[Dataset entries]
══════

(* ===== verification/StoreSafety.v ===== *)
(** * The commands against the store: what every one of them keeps

    Two laws every family of commands upholds ([Families]), and with them whatever
    the dispatcher finds among them: a command comes to steps of the store
    ([stepping]), so that what is shown of steps in [StoreSteps] holds of commands;
    and a command panics in two cases only ([panicking]). *)
From S2P Require Import Prelude Text Resp F64 Command Store StoreStrings StoreLists StoreStreams.
From S2P Require Import StoreSortedSets StoreSteps StoreCommands Geo Families.
Open Scope Z_scope.

(** ** The numbers commands hand over *)

Lemma parse_requested_id_ok clock t requested :
  0 <= clock <= U64_MAX -> parse_requested_id t = Ok requested -> request_ok clock requested.
Proof.
  intros Hc. unfold parse_requested_id, request_ok, id_ok.
  case_match; [by intros [= <-]|].
  intros (p & _ & (ms & Hms & H')%rbind_Ok)%rbind_Ok.
  assert (0 <= ms <= U64_MAX).
  { destruct (parse_u64 p.1) eqn:E; [|done]. cbn in Hms. injection Hms as ->.
    by apply parse_int_range in E. }
  revert H'. case_match; [by intros [= <-]|].
  intros (sq & Hsq & [= <-])%rbind_Ok. split; [done|]. cbn.
  destruct (parse_u64 p.2) eqn:E; [|done]. cbn in Hsq. injection Hsq as ->.
  apply parse_int_range in E; [done|]. done.
Qed.

Lemma parse_members_ok scored members :
  parse_members scored = Ok members -> Forall (fun m => is_nan m.1 = false) members.
Proof.
  unfold parse_members. case_match; [done|]. generalize (pairs_of scored) as l.
  intros l; revert members; induction l as [|p l IH]; intros members; cbn; [by intros [= <-]|].
  intros (m & (x & Hx & [= <-])%rbind_Ok & (ms & Hms & [= <-])%rbind_Ok)%rbind_Ok.
  constructor; [|by apply IH]. cbn. revert Hx. unfold parse_score.
  repeat case_match; try done. by intros [= <-].
Qed.

(** ** Commands are steps *)
Section Safety.
Context `{UnicodeTables} `{Trig}.

(** A run that leaves the store some steps on. *)
Definition stepped (s : State) (r : option Ran) : Prop :=
  match r with Some (s', _, _) => rtc step s s' | None => True end.

Lemma stepped_says s reply : stepped s (says s reply).
Proof. apply rtc_refl. Qed.

Lemma stepped_replies {A} s (r : State * A) reply : step s r.1 -> stepped s (replies r reply).
Proof. intros Hs. by apply rtc_once. Qed.

Hint Resolve stepped_says : core.
Hint Constructors step : core.

(** The law: a command of the family is some steps of the store. *)
Definition stepping : Law := fun env _ _ s r =>
  0 <= clock env <= U64_MAX -> changes s < U64_MAX -> stepped s r.

Ltac commands := repeat (case_match; try exact I; try exact (rtc_refl _ _)).
Ltac commands_then := commands; try (apply stepped_replies; solve [auto]).

#[export] Instance strings_stepping : Upholds stepping strings_run.
Proof.
  intros env command args s _ Hc. unfold strings_run, refuses. commands_then.
  unfold run_set. commands. apply rtc_once. by eapply step_set.
Qed.

#[export] Instance keys_stepping : Upholds stepping keys_run.
Proof. intros env command args s _ Hc. unfold keys_run, refuses. commands_then. Qed.

Lemma range_stepped read start stop s :
  (forall start stop, step s (read start stop s).1) -> stepped s (run_range read start stop s).
Proof. intros Hr. unfold run_range. commands_then. Qed.

Lemma push_stepped env key elements side s :
  changes s < U64_MAX -> elements <> [] -> stepped s (run_push env key elements side s).
Proof.
  intros Hc He. unfold run_push. pose proof (step_push (open env) (now env) key elements side s Hc He) as Hs.
  destruct (push (open env) (now env) key elements side s) as [[s' given] r]. by apply rtc_once.
Qed.

Lemma lpop_stepped env key number s : changes s < U64_MAX -> stepped s (run_lpop env key number s).
Proof. intros Hc. unfold run_lpop. commands_then; apply stepped_replies, step_lpop; lia. Qed.

#[export] Instance lists_stepping : Upholds stepping lists_run.
Proof.
  intros env command args s _ Hc. unfold lists_run, refuses.
  commands_then; try (by apply push_stepped); try (by apply lpop_stepped);
    try (apply range_stepped; auto).
  unfold run_blpop. commands; apply rtc_once; by eapply step_blpop.
Qed.

Lemma xadd_stepped env key id fs s :
  0 <= clock env <= U64_MAX -> changes s < U64_MAX -> stepped s (run_xadd env key id fs s).
Proof.
  intros Hclock Hc. unfold run_xadd.
  destruct (match text id with Some t => _ | None => None end) as [requested|] eqn:E;
    [|exact (rtc_refl _ _)].
  destruct (text id) as [t|]; [|done]. apply ok_Some in E.
  assert (Hr := parse_requested_id_ok _ _ _ Hclock E).
  pose proof (step_xadd (clock env) (now env) key requested (pairs_of fs) s Hc Hr) as Hs.
  destruct (xadd _ _ _ _ _ _) as [[s' woken] r]. by apply rtc_once.
Qed.

Lemma wait_stepped env reads deadline s : rtc step s (wait_for_entries env reads deadline s).1.1.
Proof.
  unfold wait_for_entries.
  pose proof (step_xread_or_watch (held env) (new_watcher env) (now env) reads s) as Hs.
  destruct (xread_or_watch _ _ _ _ _) as [s' r]. cbn [fst] in Hs. commands; by apply rtc_once.
Qed.

Lemma xread_stepped env args s : stepped s (run_xread env args s).
Proof.
  unfold run_xread. destruct (parse_xread env args) as [[w pending]|]; [|exact (rtc_refl _ _)].
  pose proof (step_resolve_reads (now env) pending s) as Hs.
  destruct (resolve_reads _ _ _) as [s1 [reads|[]]]; cbn [fst] in Hs; [|by apply rtc_once].
  assert (Hw : forall d, stepped s (Some (wait_for_entries env reads d s1))).
  { intros d. unfold stepped. pose proof (wait_stepped env reads d s1) as Hw.
    destruct (wait_for_entries _ _ _ _) as [[s2 evs] out]. by eapply rtc_l. }
  destruct w; [|apply Hw..]. eapply rtc_l; [exact Hs|]. apply rtc_once, step_xread.
Qed.

Lemma xrange_stepped env key start stop s : stepped s (run_xrange env key start stop s).
Proof.
  unfold run_xrange. destruct (parse_bound start 0), (parse_bound stop U64_MAX); try exact (rtc_refl _ _).
  pose proof (step_xrange (now env) key e e0 s) as Hs.
  destruct (xrange _ _ _ _ _) as [s' [r|]]; by apply rtc_once.
Qed.

#[export] Instance streams_stepping : Upholds stepping streams_run.
Proof.
  intros env command args s Hclock Hc. unfold streams_run, refuses.
  commands; by (apply xadd_stepped || apply xrange_stepped || apply xread_stepped).
Qed.

#[export] Instance sorted_sets_stepping : Upholds stepping sorted_sets_run.
Proof.
  intros env command args s _ Hc. unfold sorted_sets_run, refuses.
  commands_then; try (apply range_stepped; auto).
  unfold run_zadd. destruct (parse_members _) as [members|] eqn:E; [|exact (rtc_refl _ _)].
  apply stepped_replies, step_zadd; [done| |by eapply parse_members_ok].
  intros ->. revert E. unfold parse_members. destruct (Nat.even _) eqn:Ev; [|done]. cbn [negb].
  intros E%collect_results_nil. destruct args as [|? [|? [|]]]; simplify_eq; done.
Qed.

Lemma zscore_stepped env key member s s' r :
  zscore (now env) key member s = (s', r) -> step s s'.
Proof. intros E. pose proof (step_zscore (now env) key member s) as Hs. by rewrite E in Hs. Qed.

Lemma positions_stepped env key places found s : stepped s (positions env key places found s).
Proof.
  assert (Htrans : forall s s' r, step s s' -> stepped s' r -> stepped s r).
  { intros s0 s1 [[[s2 ?] ?]|] Hs; [|done]. intros Hr. by eapply rtc_l. }
  revert found s; induction places as [|place places IH]; intros found s; [exact (rtc_refl _ _)|].
  cbn [positions]. destruct (zscore _ _ _ _) as [s' [[x|]|[]]] eqn:E; apply zscore_stepped in E;
    eapply Htrans; try exact E; try apply IH. exact (rtc_refl _ _).
Qed.

Lemma geodist_stepped env key from to unit s : stepped s (geodist env key from to unit s).
Proof.
  unfold geodist. destruct (match unit with Some u => measure u | None => Ok METRES end);
    [|exact (rtc_refl _ _)].
  destruct (zscore (now env) key from s) as [s1 r1] eqn:E1.
  destruct (zscore (now env) key to s1) as [s2 r2] eqn:E2.
  apply zscore_stepped in E1, E2. assert (rtc step s s2) by (by eapply rtc_l, rtc_once).
  by destruct r1 as [[]|[]], r2 as [[]|[]].
Qed.

#[export] Instance geo_stepping : Upholds stepping geo_run.
Proof.
  intros env command args s _ Hc. unfold geo_run, refuses.
  commands; try apply positions_stepped.
  - unfold geoadd. commands. apply stepped_replies, step_zadd; [done| |by eapply located_ok].
    intros ->. match goal with E : collect_results _ _ = Ok [] |- _ =>
      apply collect_results_nil in E end.
    match goal with E : (PER_LOCATION <=? length ?l)%nat = true |- _ =>
      destruct l as [|? [|? [|]]]; done end.
  - by apply geodist_stepped.
  - by apply geodist_stepped.
  - unfold geosearch. commands. apply stepped_replies. auto.
Qed.

#[export] Instance store_run_stepping : Upholds stepping store_run.
Proof. unfold store_run. apply _. Qed.

Lemma store_run_steps env command args s s' events out :
  0 <= clock env <= U64_MAX -> changes s < U64_MAX ->
  store_run env command args s = Some (s', events, out) -> rtc step s s'.
Proof.
  intros Hclock Hc Hr. pose proof (upholds env command args s Hclock Hc) as Hs. by rewrite Hr in Hs.
Qed.

(** ** Panics *)

(** A [SET] with a deadline past what an [Instant] holds; an [XRANGE] asked for
    backwards across an entry. *)
Definition deadline_overflows (env : Env) (command : Bytes) (args : list Bytes) : Prop :=
  command = lit "SET" /\ exists key value options delay,
  args = key :: value :: options /\ parse_expiry options = Ok (Some delay)
  /\ INSTANT_MAX < now env + delay.
Definition bounds_crossed (env : Env) (command : Bytes) (args : list Bytes) (s : State) : Prop :=
  command = lit "XRANGE" /\ exists key start stop i j l e,
  args = [key; start; stop] /\ parse_bound start 0 = Some i /\ parse_bound stop U64_MAX = Some j
  /\ stream_seen (now env) s key = Ok l /\ e ∈ l
  /\ id_lt j (entry_id e) = true /\ id_lt (entry_id e) i = true.

Definition unpanicked (r : option Ran) : Prop :=
  match r with Some (_, _, Panics) => False | _ => True end.

(** The law: a command panics in those two cases only. *)
Definition panicking : Law := fun env command args s r =>
  Wf s -> changes s < U64_MAX ->
  unpanicked r \/ deadline_overflows env command args \/ bounds_crossed env command args s.

Ltac quiet := unfold says, refuses, replies; try exact I; repeat (case_match; try exact I).

#[export] Instance strings_panicking : Upholds panicking strings_run.
Proof.
  intros env command args s _ _. unfold strings_run. destruct (command =b? lit "PING"); [left; quiet|].
  destruct (command =b? lit "ECHO"); [left; quiet|].
  destruct (command =b? lit "SET") eqn:Es; [|left; quiet]. apply beq_true in Es as ->.
  destruct args as [|key [|value options]]; try by left.
  unfold run_set. destruct (parse_expiry options) as [[delay|]|] eqn:E; try by left.
  unfold StoreStrings.set, instant_add. destruct (Z.leb_spec (now env + delay) INSTANT_MAX).
  - by left.
  - right; left. split; [done|]. by exists key, value, options, delay.
Qed.

#[export] Instance lists_panicking : Upholds panicking lists_run.
Proof.
  intros env command args s W Hc. left. unfold lists_run, run_push, run_lpop, run_range. quiet.
  unfold run_blpop, says. destruct (parse_timeout _); [|exact I].
  match goal with |- context [blpop ?closed ?me ?now ?key s] =>
    destruct (blpop_spec closed me now key s W Hc) as (s' & r & -> & _) end.
  by destruct r as [[]|[]].
Qed.

Lemma wait_panics env reads deadline s : unpanicked (Some (wait_for_entries env reads deadline s)).
Proof. unfold wait_for_entries. quiet. Qed.

#[export] Instance streams_panicking : Upholds panicking streams_run.
Proof.
  intros env command args s W _. unfold streams_run.
  destruct (command =b? lit "XADD"); [left; unfold run_xadd; quiet|].
  destruct (command =b? lit "XRANGE") eqn:Ex.
  2: { left. destruct (command =b? lit "XREAD"); [|exact I]. unfold run_xread, says, replies.
       repeat (case_match; try exact I); apply wait_panics. }
  apply beq_true in Ex as ->. destruct args as [|key [|start [|stop [|]]]]; try by left.
  unfold run_xrange. destruct (parse_bound start 0) as [i|] eqn:Ei, (parse_bound stop U64_MAX) as [j|] eqn:Ej;
    try by left.
  destruct (stream_seen (now env) s key) as [l|[]] eqn:El.
  - pose proof (xrange_answer (now env) key i j s l W El) as Ha.
    destruct (xrange (now env) key i j s) as [s' r]. cbn [snd] in Ha. subst r.
    destruct (existsb _ l) eqn:Ee; [|by left]. right; right. split; [done|].
    apply existsb_exists in Ee as (e & He%list_elem_of_In & [? ?]%andb_true_iff).
    by exists key, start, stop, i, j, l, e.
  - left. revert El. unfold stream_seen, xrange. rewrite stream_at_seen. cbn [fst snd].
    destruct (seen _ _ _) as [e|]; [|done]. by destruct (data e).
Qed.

#[export] Instance sorted_sets_panicking : Upholds panicking sorted_sets_run.
Proof. intros env command args s _ _. left. unfold sorted_sets_run, run_zadd, run_range. quiet. Qed.

#[export] Instance geo_panicking : Upholds panicking geo_run.
Proof.
  intros env command args s _ _. left. unfold geo_run, geoadd, geodist, geosearch. quiet.
  match goal with |- unpanicked (positions _ _ _ ?found s) => generalize found as f end.
  generalize s as s0. match goal with |- forall s0 f, unpanicked (positions _ _ ?places f s0) =>
    clear; induction places as [|p ps IH]; intros s0 f; [exact I|] end.
  cbn [positions]. destruct (zscore _ _ _ _) as [s' [[x|]|[]]]; try apply IH. exact I.
Qed.

#[export] Instance keys_panicking : Upholds panicking keys_run.
Proof. intros env command args s _ _. left. unfold keys_run. quiet. Qed.

#[export] Instance store_run_panicking : Upholds panicking store_run.
Proof. unfold store_run. apply _. Qed.

End Safety.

══════

### Task goal
Each line in the entries above, starting at the line with "destruct (zscore (now env) key from" and ending at the line with "by destruct r1 as [[]|[]], r2 as [[]|[]].", is to be printed exactly, and only those lines.

### Answer area
  destruct (zscore (now env) key from s) as [s1 r1] eqn:E1.
  destruct (zscore (now env) key to s1) as [s2 r2] eqn:E2.
  apply zscore_stepped in E1, E2. assert (rtc step s s2) by (by eapply rtc_l, rtc_once).
  by destruct r1 as [[]|[]], r2 as [[]|[]].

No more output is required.